Social Security benefits can help cover some costs in retirement, but they shouldn't make up the majority of your income. The average Social Security check comes out to around $1,400 per month, which isn't enough for most people to live comfortably on.

That said, knowing how much you'll be receiving in Social Security will impact how much you'll need to save on your own. You can check your statements online to get an estimate of what you're expected to receive in benefits once you claim, which will help you get a sense of how much you can rely on them to cover your retirement expenses.

It's important to remember, however, that your benefits aren't set in stone. There's a possibility that benefits will be cut in the next few decades, so if you're depending on Social Security to make ends meet in retirement, you may want to have a backup plan in place.

Also, the age at which you claim your benefits will affect how much you receive each month. While you can claim them as early as age 62, doing so will result in a reduction in benefits of up to 30%. The only way to receive the full benefit amount you're theoretically entitled to is to claim at your full retirement age (FRA). Claim before then, and your benefits will be reduced. But wait until after your FRA to claim (up until age 70), and you'll receive a boost in benefits of up to 32% on top of your full amount.

In theory, your benefits should be roughly equal over a lifetime no matter when you claim. You'll either receive more checks that are all smaller, or you'll get fewer (but bigger) checks. The math doesn't always work out perfectly, though, so you could come out ahead by claiming earlier or later. If you expect to live a long retirement or if your savings are falling short, it may be smart to delay claiming to receive those bigger checks. But if you have reason to believe you won't spend decades in retirement, filing early to enjoy your benefits while you can may be the best choice.

3. Think about how you'll cover healthcare costs

Healthcare costs are one of the biggest (yet most unpredictable) expenses you'll face in retirement. That can make them difficult to plan for, as you may spend little more than your standard premiums, or you could spend thousands of dollars per year on out-of-pocket expenses.

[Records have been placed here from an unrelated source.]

(** The admin dashboard's statistics add up: active plus inactive users,
    and ADMIN plus STAFF plus USER counts, each give the total; the users
    who joined this week are among those who joined this month, who are at
    most the total; at most 5 recent users are shown, the 5 latest when
    there are that many, all taken from the table. *)
Theorem admin_stats_consistent (t : Z) (l : list User) :
  let s := Dashboard.admin_dashboard_context t l in
  (Dashboard.active_users s + Dashboard.inactive_users s = Dashboard.total_users s)%nat /\
  (Dashboard.admin_count s + Dashboard.staff_count s + Dashboard.user_count s =
     Dashboard.total_users s)%nat /\
  (Dashboard.new_users_week s <= Dashboard.new_users_month s <= Dashboard.total_users s)%nat /\
  (Dashboard.active_today s <= Dashboard.total_users s)%nat /\
  length (Dashboard.recent_users s) = Nat.min 5 (Dashboard.total_users s) /\
  (forall v, In v (Dashboard.recent_users s) -> In v l).
Proof.
  cbv zeta. unfold Dashboard.admin_dashboard_context. cbn [Dashboard.active_users
    Dashboard.inactive_users Dashboard.total_users Dashboard.admin_count Dashboard.staff_count
    Dashboard.user_count Dashboard.new_users_week Dashboard.new_users_month
    Dashboard.active_today Dashboard.recent_users].
  split; [apply filter_active_split|split; [|split; [|split; [|split]]]].
  - unfold Dashboard.count. induction l as [|v l IH]; simpl; [reflexivity|].
    destruct (role v); simpl; lia.
  - split; [apply count_mono; intros v H; apply Z.leb_le in H; apply Z.leb_le; lia|].
    apply count_le_length.
  - apply count_le_length.
  - rewrite length_firstn, (Permutation_length (sort_perm _ _)). reflexivity.
  - intros v Hv. apply in_firstn_in in Hv. exact (Permutation_in v (sort_perm _ _) Hv).
Qed.

(** ** Self-service views and the last-login middleware *)

Lemma self_row_wf (me : User) (x : User) (l : list User) :
  table_wf l -> In me l -> pk x = pk me -> email x = email me ->
  table_wf (save_row x l) /\ map pk (save_row x l) = map pk l /\
  map email (save_row x l) = map email l.
Proof.
  intros Hwf Hin Hp He.
  assert (Hsame : forall v, In v l -> pk v = pk x -> v = me).
  { intros v Hv Hpv. apply (NoDup_map_inj pk l); [exact (proj1 Hwf)|exact Hv|exact Hin|congruence]. }
  split; [|split].
  - apply save_row_wf; [exact Hwf|].
    intros v Hv Hev. rewrite Hp. f_equal.
    apply (NoDup_map_inj email l); [exact (proj2 Hwf)|exact Hv|exact Hin|congruence].
  - unfold save_row. rewrite map_map. apply map_ext_in. intros v Hv.
    destruct (Z.eqb_spec (pk v) (pk x)) as [E|E]; [congruence|reflexivity].
  - unfold save_row. rewrite map_map. apply map_ext_in. intros v Hv.
    destruct (Z.eqb_spec (pk v) (pk x)) as [E|E]; [|reflexivity].
    rewrite (Hsame v Hv E). exact He.
Qed.

Lemma self_service_cols (vp : string -> User -> bool) (req : Request) (w : World)
    (me : User) :
  table_wf (db w) -> req_user req = Some me -> In me (db w) ->
  (let l := db (snd (profile_update req w)) in
   table_wf l /\ map pk l = map pk (db w) /\ map email l = map email (db w)) /\
  (let l := db (snd (password_change vp req w)) in
   table_wf l /\ map pk l = map pk (db w) /\ map email l = map email (db w)).
Proof.
  intros Hwf Hu Hin. cbv zeta.
  unfold profile_update, password_change, login_required, is_authenticated.
  rewrite Hu. unfold profile_update_impl, password_change_impl. rewrite Hu.
  destruct (String.eqb (method req) "POST"); [|split; auto].
  split.
  - destruct (user_update_form (POST req) (FILES req) me) as [u|] eqn:Hf; [|auto].
    simpl. apply (self_row_wf me); auto;
      unfold user_update_form in Hf;
      repeat match goal with
             | H : match ?e with Some _ => _ | None => None end = Some _ |- _ =>
                 destruct e; [|discriminate]
             end;
      injection Hf as <-; reflexivity.
  - destruct (password_change_form vp (POST req) me); [|auto].
    simpl. apply (self_row_wf me); auto.
Qed.

(** [profile_update] and [password_change], sent by a user whose row is
    in the table, leave the primary-key column and the email column as
    they were, row by row (neither view can change an email), and so keep
    the primary keys and the emails pairwise distinct. *)
Theorem self_service_keep_table_wf (vp : string -> User -> bool) (req : Request) (w : World)
    (me : User) :
  table_wf (db w) -> req_user req = Some me -> In me (db w) ->
  (let l := db (snd (profile_update req w)) in
   table_wf l /\ map pk l = map pk (db w) /\ map email l = map email (db w)) /\
  (let l := db (snd (password_change vp req w)) in
   table_wf l /\ map pk l = map pk (db w) /\ map email l = map email (db w)).
Proof. exact (self_service_cols vp req w me). Qed.

Lemma self_service_keep_table_wf_witness :
  map email (db (snd (profile_update
    (Sample.req "/accounts/profile/edit/" "POST" (Some Sample.alice) []
       [("first_name", "Alicia"); ("email", "admin@staffly.io")] 800) Sample.w0)))
  = map email (db Sample.w0).
Proof.
  refine (proj2 (proj2 (proj1 (self_service_keep_table_wf (fun _ _ => true)
    (Sample.req "/accounts/profile/edit/" "POST" (Some Sample.alice) []
       [("first_name", "Alicia"); ("email", "admin@staffly.io")] 800) Sample.w0 Sample.alice
    _ eq_refl _)))).
  - split; vm_compute; repeat constructor; simpl; intuition discriminate.
  - simpl. right. right. left. reflexivity.
Defined.

(** [UpdateLastLoginMiddleware] writes only the [last_login] column: every
    other column of every row, the messages and the session stay as they
    were (so the table invariant is kept). *)
Theorem last_login_middleware_column_only (req : Request) (w : World) :
  let w' := Middleware.update_last_login req w in
  map (set_last_login 0) (db w') = map (set_last_login 0) (db w) /\
  msgs w' = msgs w /\ session w' = session w /\
  (table_wf (db w) -> table_wf (db w')).
Proof.
  cbv zeta. unfold Middleware.update_last_login.
  destruct (req_user req) as [u|]; [|auto].
  destruct (Middleware.last_login_update (now req) u) as [t|]; [|auto].
  simpl. unfold save_last_login.
  assert (Hm : map (set_last_login 0)
                 (map (fun v => if Z.eqb (pk v) (pk u) then set_last_login t v else v) (db w)) =
               map (set_last_login 0) (db w)).
  { rewrite map_map. apply map_ext. intros v. destruct (Z.eqb (pk v) (pk u)); reflexivity. }
  split; [exact Hm|split; [reflexivity|split; [reflexivity|]]].
  intros [Hp He].
  assert (Hk : forall (B : Type) (f : User -> B), (forall v, f (set_last_login 0 v) = f v) ->
                 map f (map (fun v => if Z.eqb (pk v) (pk u) then set_last_login t v else v) (db w))
                 = map f (db w)).
  { intros B f Hf.
    assert (E : forall l, map f l = map f (map (set_last_login 0) l))
      by (intros l; rewrite map_map; apply map_ext; intros v; symmetry; apply Hf).
    rewrite E, Hm, <- E. reflexivity. }
  split; [rewrite (Hk Z pk) by reflexivity|rewrite (Hk string email) by reflexivity]; assumption.
Qed.

(** ** Email uniqueness, across the code paths that store users *)




(** * trainer/preprocess_data.py: the variant preprocessing pipeline

    A shallow embedding of [src/trainer/preprocess_data.py]: the query
    replacement tables, [variants_to_examples], the command line options of
    [PreprocessOptions] and [run].

    Python values are a small tagged union, dictionaries are [gmap]s, a
    raised exception is the [Raise] branch of an error monad.  A Beam
    [PCollection] is the list of its elements in the order in which the
    runner happens to deliver them; the properties that must not depend on
    that order are proved for every permutation of the list. *)

From Stdlib Require Import ZArith Ascii String.
From stdpp Require Import gmap strings list fin_maps.

Open Scope string_scope.

(** ** Python values and exceptions *)

Inductive pyval : Type :=
  | PyNone
  | PyBool (b : bool)
  | PyInt (z : Z)
  | PyStr (s : string).

#[global] Instance pyval_eq_dec : EqDecision pyval.
Proof. solve_decision. Defined.

(** A row of a [BigQuerySource]: a dictionary from column name to value. *)
Abbreviation row := (gmap string pyval).

Inductive exn : Type :=
  | KeyError (key : string)
  | ValueError (msg : string)
  | TypeError (msg : string)
  | AttributeError (name : string)
  | IOError (path : string)
  | ArgumentError (msg : string)
  | Exception (msg : string).

Inductive result (A : Type) : Type :=
  | Ok (a : A)
  | Raise (e : exn).
Arguments Ok {A} a.
Arguments Raise {A} e.

#[global] Instance result_ret : MRet result := λ A a, Ok a.
#[global] Instance result_bind : MBind result := λ A B f m,
  match m with
  | Ok a => f a
  | Raise e => Raise e
  end.
#[global] Instance result_fmap : FMap result := λ A B f m,
  match m with
  | Ok a => Ok (f a)
  | Raise e => Raise e
  end.

Definition is_Ok {A} (m : result A) : Prop := ∃ a, m = Ok a.
Definition is_Raise {A} (m : result A) : Prop := ∃ e, m = Raise e.

(** [d[k]] on a dictionary: [KeyError] when the key is absent. *)
Definition getitem (d : row) (k : string) : result pyval :=
  match d !! k with
  | Some v => Ok v
  | None => Raise (KeyError k)
  end.

(** ** The Beam transforms used by the pipeline *)

(** [beam.Map(fn)]: [fn] is applied to every element; an exception raised
    for any element fails the transform, and with it the pipeline. *)
Fixpoint beam_Map {A B} (fn : A → result B) (pcoll : list A) : result (list B) :=
  match pcoll with
  | [] => Ok []
  | x :: rest =>
      y ← fn x;
      ys ← beam_Map fn rest;
      Ok (y :: ys)
  end.

(** The values that a keyed collection holds under key [k], in arrival
    order. *)
Definition values_of `{EqDecision K} {V} (k : K) (kvs : list (K * V)) : list V :=
  (filter (λ kv, kv.1 = k) kvs).*2.

(** [beam.GroupByKey()]: one element [(k, values)] for each distinct key
    of the input, holding every value that arrived under that key. *)
Definition GroupByKey `{EqDecision K} {V} (kvs : list (K * V)) : list (K * list V) :=
  (λ k, (k, values_of k kvs)) <$> remove_dups (kvs.*1).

Even though you can't predict exactly how much you'll spend on healthcare, you can prepare the best you can for these costs. If you currently have health conditions that will be expensive in retirement, start planning for those costs now. And if you have any history of certain conditions in your family, it may be a good idea to plan for those too just in case.

Regardless of your health history, there are certain costs you will be responsible for. Once you turn 65, you'll be eligible for Medicare. With Medicare coverage, you'll still be responsible for all premiums, deductibles, and coinsurance, as well as any other out-of-pocket expenses Medicare won't cover. Original Medicare (or Parts A and B) doesn't cover most routine care, such as dental and vision care, nor does it cover prescription drugs -- you'll need Part D coverage for that. You can opt for a Medicare Advantage plan that offers greater coverage, though these plans are often more expensive than Original Medicare.

Long-term care is another expense Medicare won't cover. This cost can be significant, too, with the average semi-private home in a nursing home costing around $6,800 per month, according to the U.S. Department of Health and Human Services. Long-term care insurance can help cover some of these costs, but the key is to enroll early -- if you wait until you're in your 60s or later, insurance providers will either charge you sky-high rates or refuse coverage altogether.

Planning for retirement is ultimately a guessing game, as there's no way to predict exactly how much you'll need to last the rest of your life. But by preparing yourself the best you can right now, you're giving yourself a good chance of living your ideal retirement life.